Gould MS et al. - This case-control study provides support for an association between the use of stimulants and sudden unexplained death among children and adolescents. Although sudden unexplained death is a rare event, this finding should be considered in the context of other data about the risk and benefit of stimulants in medical treatment.Methods
- A matched case-control design was performed.
- Mortality data from 1985–1996 state vital statistics were used to identify 564 cases of sudden death occurring at ages 7 through 19 years across the United States along with a matched group of 564 young people who died as passengers in motor vehicle traffic accidents.

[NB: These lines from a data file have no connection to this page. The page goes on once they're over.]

(** [run_query] up to and including the projection: the relation that is
    handed to the printer. *)
Definition run_query_table (files : gmap string file_content) (q : raw_query) : io Table :=
  let! tables := from_loop files (query_from q) [] [] in
  let! merged := io_lift (merge_all tables) in
  let! filtered :=
    (match query_where q with
     | [] => io_ret merged
     | raw_where_queries =>
         let! all_where_queries := io_lift (build_where_queries raw_where_queries) in
         io_lift (apply_where_queries merged all_where_queries)
     end) in
  io_lift (apply_select_queries filtered (query_select q)).

Definition run_query (files : gmap string file_content) (q : raw_query) : io unit :=
  let! query_table := run_query_table files q in
  let! text := io_lift (pretty_print_table query_table) in
  print text.

(** A fresh run: [TableLoader(table_class=Table)], nothing printed yet. *)
Definition initial_state : state :=
  mkState (mkTableLoader ".table.json" ∅) [].

(** *** Further notions used in the statements *)

(** The runtime type of a value, by the name of its class: for an int and a
    str it is the column type string. *)
Definition value_type (v : value) : string :=
  match v with
  | VInt _ => "int"
  | VStr _ => "str"
  | VNone => "NoneType"
  end.

(** The values [format] accepts. *)
Definition formattable (v : value) : bool :=
  match v with
  | VInt _ | VStr _ => true
  | VNone => false
  end.

(** Every value of every row has the declared type of the column at its
    offset. *)
Definition well_typed (R : Table) : Prop :=
  Forall (fun r : row =>
            forall i c v, columns R !! i = Some c -> r !! i = Some v ->
                          value_type v = type c) (rows R).

(** [col] with its position moved by [k], as [merge_tables] does. *)
Definition shift_column (k : Z) (col : ColumnConfig) : ColumnConfig :=
  mkColumnConfig (table col) (name col) (type col) (index col + k)%Z.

- The primary exposure measure was the presence of amphetamine, dextroamphetamine, methamphetamine, or methylphenidate according to informant reports or as noted in medical examiner records, toxicology results, or death certificates.
- In 10 (1.8%) of the sudden unexplained deaths it was determined that the youths were taking stimulants, specifically methylphenidate; in contrast, use of stimulants was found in only two subjects in the motor vehicle accident comparison group (0.4%), with only one involving methylphenidate use.
- A significant association of stimulant use with sudden unexplained death emerged from the primary analysis, which was based on exact conditional logistic regression (odds ratio=7.4, 95% CI=1.4 to 74.9).
- A comprehensive series of sensitivity analyses yielded qualitatively similar findings.